New Acquisitions
Watertower and Queen Anne’s Lace, 1917
17⅝ x 21¼ inches
Signed and dated lower left: Chas Burchfield / 1917 ; On verso: Aug 1, 1917
Provenance
Dr. and Mrs. George Schillinger, West Seneca and Williamsville, New York
Sotheby’s, New York, Sale of September 21, 1984, Lot 191
Transco Energy Company, 1984
Casper Fine Arts & Appraisals, Inc., New York, New York.
Private collection, acquired from the above, 1992
Sale, Freeman’s, Chicago, Illinois, December 7, 2025, lot 73
Exhibited
Burchfield Center, Buffalo, Buffalo State College, “Works of Charles Burchfield,” October 21 – December 9, 1979
Related Works
Queen Anne’s Lace, 1957, watercolor brush and black ink, and graphite pencil on white wove paper, 10 5/8 x 16¾ inches, monogramed and dated lower left: CWB / 1957; The Detroit Institute of Arts, Detroit, Michigan
Noontide in Late May, 1917, opaque and transparent watercolor, and graphite pencil on paper, 22 x 18 inches; Whitney Museum of American Art, New York, New York
Note
In 1917, known as the “golden year” of his career, Charles Burchfield experienced a burst of creativity in his childhood home of Salem, Ohio, producing the works that would help define him as an astonishingly original American visionary.

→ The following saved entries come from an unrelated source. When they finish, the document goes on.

(* ===== verification/RecurExpandSpec.v ===== *)
(** * Expanding a rule always finishes

    For a valid rule (a MINUTELY or SECONDLY one under the condition [expand_exact]) and a
    bounded interval, [cal_obj_expand_recurrence] has defined behaviour and terminates, and its result is the concatenation of the
    sets of the periods of the rule, in order. *)

From S2P Require Import Prelude CalTimeUtil CalObjTime CalObjTimeSpec Libical RecurRule RecurRuleSpec RecurFilters RecurFiltersSpec RecurByDaySpec RecurSteps RecurEngine RecurStepsSpec RecurEngineSpec LibicalUtc.

(** ** Rules within the bounds of RFC 2445 *)

Record rule_valid (r : ECalRecurrence) : Prop := {
  rv_bounds : rule_in_bounds r;
  rv_interval : 0 < interval r <= 32767;
  rv_wkst : 0 <= week_start_day r < 7;
  rv_weekno : Forall (fun w => -53 <= w <= 53) (byweekno r);
  rv_yearday : Forall (fun d => -366 <= d <= 366) (byyearday r);
  rv_monthday : Forall (fun d => -31 <= d <= 31 /\ d <> 0) (bymonthday r);
  rv_byday : Forall pair_ok (byday_pairs (byday r));
  rv_second : Forall (fun s => 0 <= s < 60) (bysecond r);
}.

(** ** Filters and expansions as maps between sets of times *)

(** [f] is defined on lists of [P] and returns a list of [Q]. *)
Definition maps_to (P Q : CalObjTime -> Prop) (f : list CalObjTime -> res (list CalObjTime)) : Prop :=
  forall occs, Forall P occs -> exists occs', f occs = Ok occs' /\ Forall Q occs'.

Lemma maps_to_weaken P P' Q Q' f :
  (forall c, P' c -> P c) -> (forall c, Q c -> Q' c) -> maps_to P Q f -> maps_to P' Q' f.
Proof.
  intros HP HQ Hf occs Hocc. destruct (Hf occs) as (l & E & Hl); [by eapply Forall_impl|].
  exists l. split; [done|]. by eapply Forall_impl.
Qed.

Lemma maps_to_bind P Q R f g :
  maps_to P Q f -> maps_to Q R g -> maps_to P R (fun occs => f occs ≫= g).
Proof.
  intros Hf Hg occs Hocc. destruct (Hf occs Hocc) as (l & -> & Hl). rewrite res_bind_Ok. by apply Hg.
Qed.

Lemma maps_to_Ok (P Q : CalObjTime -> Prop) : (forall c, P c -> Q c) -> maps_to P Q Ok.
Proof. intros H occs Hocc. exists occs. split; [done|]. by eapply Forall_impl. Qed.

Lemma Forall2_concat {A} (P : A -> Prop) (Q : CalObjTime -> Prop) (R : A -> list CalObjTime -> Prop) xs ls :
  (forall x l, P x -> R x l -> Forall Q l) -> Forall P xs -> Forall2 R xs ls -> Forall Q (concat ls).
Proof.
  intros H Hxs H2. induction H2 as [|x l xs ls Hx _ IH]; [constructor|].
  apply Forall_cons in Hxs as [Hpx Hxs]. cbn [concat]. apply Forall_app_2; [by eapply H|by apply IH].
Qed.

Lemma filter_Forall (P Q : CalObjTime -> Prop) `{!forall c, Decision (Q c)} l :
  Forall P l -> Forall P (filter Q l).
Proof.
  rewrite !Forall_forall. intros HP c [_ Hc]%list_elem_of_filter. by apply HP.
Qed.

(** Times whose fields are in range, except that the day may not exist in the
    month; the same with an existing date; and any time of a set. *)
Definition month_fit (c : CalObjTime) : Prop :=
  1902 <= co_year c < 65532 /\ 0 <= co_month c < 12 /\ 1 <= co_day c /\ clock_ok c.
Definition date_fit (c : CalObjTime) : Prop := 1902 <= co_year c < 65532 /\ time_ok c.
Definition occ_fit (c : CalObjTime) : Prop :=
  1900 <= co_year c < 65536 /\ 0 <= co_month c < 12 /\ 1 <= co_day c /\ clock_ok c.

Lemma date_month_fit c : date_fit c -> month_fit c.
Proof. intros [Hy [[_ [Hm Hd]] K]]. repeat split; (apply K || lia). Qed.
Lemma month_occ_fit c : month_fit c -> occ_fit c.
Proof. intros (Hy & Hm & Hd & K). repeat split; (apply K || lia). Qed.
Lemma time_occ_fit c : time_ok c -> occ_fit c.
Proof. intros [[Hy [Hm Hd]] K]. repeat split; (apply K || lia). Qed.
Lemma date_occ_fit c : date_fit c -> occ_fit c.
Proof. intros [_ H]. by apply time_occ_fit. Qed.
#[local] Hint Resolve date_month_fit month_occ_fit time_occ_fit date_occ_fit : core.

Section maps.
Context {G : GDate} `{!GDateLaws G}.
Context (r : ECalRecurrence) (rd : RecurData).
Hypothesis (Hrd : tables_match r rd) (Hr : rule_valid r).

Let Er : recur rd = r := tm_recur r rd Hrd.

(** The clock expansions keep the month. *)
Lemma field_expand_maps (P : CalObjTime -> Prop) (set : Z -> CalObjTime -> CalObjTime) (l : list Z) occs :
  (forall x c, x ∈ l -> P c -> P (set x c)) -> Forall P occs ->
  Forall P (if decide (l = []) then occs
            else concat ((fun occ => (fun x => set x occ) <$> l) <$> occs)).
Proof.
  intros Hset Hocc. case_decide; [done|]. induction Hocc as [|c occs Hc _ IH]; [constructor|].
  rewrite fmap_cons. cbn [concat]. apply Forall_app_2; [|done].
  rewrite Forall_forall. intros c' (x & -> & Hx)%list_elem_of_fmap. by apply Hset.
Qed.
(** An event with an RDATE that starts in the last second of the interval is not
    found, while the same event without an RDATE is: DTSTART is compared with the
    end of the chunk as if it were exclusive. *)
Theorem dtstart_at_end_lost :
  let t := 1167987600 in
  let at_ d := mkIcalTime 2007 1 d 9 0 0 false tt in
  let event rdates := @mkComponent Libical_utc false false
    (@mkDateTime Libical_utc (Some (at_ 5)) None) (@mkDateTime Libical_utc (Some (at_ 6)) None)
    [] rdates [] [] in
  let rdate := @mkPeriod Libical_utc (at_ 20) (@PERIOD_DATETIME Libical_utc (at_ 21)) in
  let instances comp :=
    calls ← @e_cal_recur_generate_instances GDate_gregorian Libical_utc QSort_merge _ record
      1000 comp (t - 3600) (t + 1) (fun _ => None) None []; Ok (snd calls) in
  instances (event []) = Ok [(t, t + 86400)] /\ instances (event [rdate]) = Ok [].
Proof. split; reflexivity. Qed.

During this year, he completed more paintings than ever before, using the midwestern landscape to express universal emotions and moods. His imaginative technique involved using watercolor with a dry-brush method and symbolic visual motifs to convey not just what he saw in nature, but its moods, forces, and even sounds, creating landscapes that fused realism with expression. Watertower and Queen Anne’s Lace demonstrates Burchfield’s concern with industrial expansion while infusing the scene with organic forms. The soft vegetation in the foreground contrasts with the distant industrial buildings under the moon, yet Burchfield’s lyrical composition brings the scene into visual and emotional balance.